I think a lot of guys- Did you wanna be a fireman when
You were a little kid? People ask you... What do you want to be?
I wanna be a FIREMAN! I didn't really wanna be a fireman.
I thought I did. I just really wanted to spray shit with a hose.
That's what I really wanted to do. I wanted to be like a spray-man.
No I was fucking good. I'm not laughing. I was really good with the hose.
I could make it look like if make it feel like it was raining.
If you closed your eyes, you would think it was raining.
That's how good I was. You'd be like Oh my god it is really raining.
It's very cold rain. That's how good I was and I'm not laughing.

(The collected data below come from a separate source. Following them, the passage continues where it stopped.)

(** ** main *)

Definition newline : string := String "010" EmptyString.

(** The text written to the output file:
    ["\n".join(tree_lines).rstrip() + "\n"]. *)
Definition file_content (tree_lines : list string) : string :=
  rstrip (String.concat newline tree_lines) +:+ newline.

(** * Specification-side definitions *)

(** [a] sorts no later than [b]. *)
Definition key_le {A : Type} (key : A -> Z * list N) (a b : A) : Prop :=
  key_leb (key a) (key b) = true.

(** ** Sibling order, in the words of the specification *)

(** Whenever [a] comes before [b]: a directory never follows a file, and
    two entries of one kind have non-decreasing lower-cased names. *)
Definition siblings_ordered (cs : list node) : Prop :=
  forall l1 a l2 b l3, cs = l1 ++ a :: l2 ++ b :: l3 ->
    (is_dir b = Ok true -> is_dir a = Ok true) /\
    (is_dir a = is_dir b ->
     points_leb (code_points (lower (name a)))
       (code_points (lower (name b))) = true).

(** ** The rendered tree

    A rendered entry, the line printed for it and the rendered entries
    below it.  [preorder] is the preorder traversal: a node, then the
    traversals of its children from first to last. *)
Inductive shown : Type :=
| Shown (entry : node) (line : string) (below : list shown).

Definition entry (s : shown) : node := let '(Shown e _ _) := s in e.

You're laughing, I'm not laughing. I could not be a fire-
If I go to a house and it was fully on fire. Fuck that! I quit.
I would just stand outside and watch it burn with everybody else.
And the woman next to me be like... Please my son,
He's screaming in there. I'd be like Well he's probably on fire!
That's what happens when you're on fire lady...
What are you doing out here? You fucking think for yourselfer.
Why didn't you make a map for him or something?
A policeman. I don't know how they do that job man.
What about those cops in New York. I just saw this on CNN a few days ago.
In New York, these cops freaked out, they shot this guy like 15 times
Because they said they thought he had a grenade.
He was eating a pear! How do you fuck that up!
Unless he was eating it like OOOOO (takes bite, throws pear)
THAT'S A DELICIOUS PEAR!
I had one uh job that was kinda cop-like.
One summer I did uh security at a miniature golf course.
Just standing out in the sun all day...
Hey hey excuse me Sir get your putter out of the whale's ass!
Come one this is a place of miniature business.
This is not a playground, even though it looks like a playground.